My chiropractor tells me that like muscles, bones can hold tension. I'm not completely sure how this works; it could be that bones can store blocked Ch'i, or life force. In any case, the muscles that hold the bones in place have to maintain tension to do their job. I suppose as a result they can hold a certain amount of unnecessary tension as well. Difficult feelings we refuse to feel also can be stored in the patterns of reaction of muscles, including presumably the muscles that hold the bones. Whatever the mechanism, unfelt feelings tend to make our bodies function in a rigid and stiff or otherwise maladaptive way---the very opposite of the resilience and flexibility we all desire.

Experiencing vulnerability is not the same as feeling victimized. Nor does it mean taking to heart what another is saying or doing. Being vulnerable in the sense I am using it means fully feeling whatever is happening and letting it reverberate through the bones of one’s being. What I found so magnificent about Hillary in the debate in her first Senate race I described above was that she was completely present to that difficult moment.

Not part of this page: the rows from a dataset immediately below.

(** C10, where the code departs from it.  A cycle asked for zero runs
    completes with an empty list of run results.  Its stability record comes
    from the branch of [_calculate_stability_metrics] for an empty list, which
    has no [stability_class]; building the cache payload raises, the
    transaction is not committed, and a repro that was [created] stays
    [created]: the completed cycle has not set it to [validated].  Any cycle
    with one run or more, on the same store, does. *)
Theorem zero_run_cycle_not_validated (now : Z) (repro_id : string)
    (db : store) (r : repro_row) :
  repros db !! repro_id = Some r ->
  status r = created ->
  let db' := _save_validation_results now repro_id
               (summarize repro_id []) db in
  run_results (summarize repro_id []) = [] /\
  stability_class (stability_analysis (summarize repro_id [])) = None /\
  db' = db /\
  status <$> repros db' !! repro_id = Some created /\
  status <$> repros db' !! repro_id <> Some validated /\
  (forall results : list run_result,
      results <> [] ->
      status <$> repros (_save_validation_results now repro_id
                           (summarize repro_id results) db) !! repro_id
      = Some validated).
Proof.
  intros Hrow Hstatus db'.
  assert (Hdb : db' = db) by reflexivity.
  split; [reflexivity|]. split; [reflexivity|]. split; [exact Hdb|].
  assert (Hcreated : status <$> repros db' !! repro_id = Some created)
    by (rewrite Hdb, Hrow; simpl; now rewrite Hstatus).
  split; [exact Hcreated|]. split; [rewrite Hcreated; discriminate|].
  intros results Hne.
  destruct (metrics_class_some results Hne) as [class Hclass].
  unfold _save_validation_results. cbn [stability_analysis summarize].
  rewrite Hclass. cbn [repros]. now rewrite lookup_alter_eq, Hrow.
Qed.

Lemma zero_run_cycle_not_validated_witness :
  repros seed_store !! "repro-1"%string
    = Some {| status := created; updated_at := 0 |} /\
  _save_validation_results 7 "repro-1" (summarize "repro-1" []) seed_store
    = seed_store /\
  status <$> repros (_save_validation_results 7 "repro-1"
                       (summarize "repro-1" []) seed_store)
             !! "repro-1"%string = Some created.
Proof.
  assert (Hrow : repros seed_store !! "repro-1"%string
                 = Some {| status := created; updated_at := 0 |})
    by (vm_compute; reflexivity).
  destruct (zero_run_cycle_not_validated 7 "repro-1" seed_store _
              Hrow eq_refl) as (_ & _ & Hdb & Hcreated & _).
  split; [exact Hrow|]. split; [exact Hdb | exact Hcreated].
Defined.

(** ** More on the splitting into subsets and on the minimizer *)

Section SubsetFacts.
Context {A : Type}.

Lemma slices_concat (size : nat) :
  forall (bound : nat) (items : list A),
    (1 <= size)%nat -> (length items <= bound)%nat ->
    concat (slices bound size items) = items.
Proof.
  induction bound as [|bound IH]; intros items Hsize Hlen.
  - destruct items; [reflexivity | simpl in Hlen; lia].
  - destruct items as [|a items]; [reflexivity|].
    cbn [slices concat]. rewrite IH; [apply firstn_skipn | exact Hsize |].
    rewrite length_skipn. simpl length in *. lia.
Qed.

Lemma slices_bounded (size : nat) :
  forall (bound : nat) (items : list A),
    (1 <= size)%nat ->
    Forall (fun subset => subset <> [] /\ (length subset <= size)%nat)
           (slices bound size items).
Proof.
  induction bound as [|bound IH]; intros items Hsize; [constructor|].
  destruct items as [|a items]; [constructor|].
  cbn [slices]. constructor; [|apply IH; exact Hsize].
  split.
  - destruct size; [lia | discriminate].
  - rewrite length_firstn. lia.
Qed.

(** X1. What [_split_into_subsets] returns is a partition of [items] into
    consecutive, non-empty subsets of at most [len(items) // n] elements. *)
Theorem split_into_subsets_partition (items : list A) (n : nat)
    (subsets : list (list A)) :
  _split_into_subsets items n = Some subsets ->
  concat subsets = items /\
  Forall (fun subset =>
            subset <> [] /\ (length subset <= length items / n)%nat)
         subsets.
Proof.
  unfold _split_into_subsets. cbv zeta.
  destruct (length items / n)%nat as [|k] eqn:Hsize; [discriminate|].
  intros [= <-]. split.
  - apply slices_concat; lia.
  - apply slices_bounded. lia.
Qed.

(** X2. [_split_into_subsets] raises exactly when it is asked for more
    subsets than there are items, or for none. *)
Theorem split_into_subsets_raises (items : list A) (n : nat) :
  _split_into_subsets items n = None <-> n = 0%nat \/ (length items < n)%nat.
Proof.
  unfold _split_into_subsets. cbv zeta.
  destruct (Nat.eq_dec n 0%nat) as [-> | Hn].
  - simpl. tauto.
  - pose proof (Nat.div_small_iff (length items) n Hn) as Hsmall.
    destruct (length items / n)%nat as [|k] eqn:Hsize.
    + split; [intros _; right; now apply Hsmall | reflexivity].
    + split; [discriminate|]. intros [H0 | Hlt]; [contradiction|].
      apply Hsmall in Hlt. discriminate.
Qed.

End SubsetFacts.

This is a more difficult task with a backlog of stored trauma, as many of us have, or just stuff. But it is not impossible, just more of a challenge. The trick, it would seem, is to be completely permeable. This means feeling whatever is happening, remaining present as it reverberates through both our bodies and our being as long as it needs to, and then letting it pass out through the other side.

This ability to be fully present in the moment---and the next moment and the next moment--- feeling one's vulnerability to the external world and whatever it brings and brings up, links vulnerability not only to presence, but to real power. In difficult situations, correct action---actions which will serve others as well as the self---can only come from being present to what is happening as it echoes through our being before it goes out the other side. This is true whether it calls for the forceful structuring of the nail, the more gentle guidance of the needle, or something in between. No doubt we will often get it wrong, but with the effort to stay conscious, perhaps we can get it right much more of the time.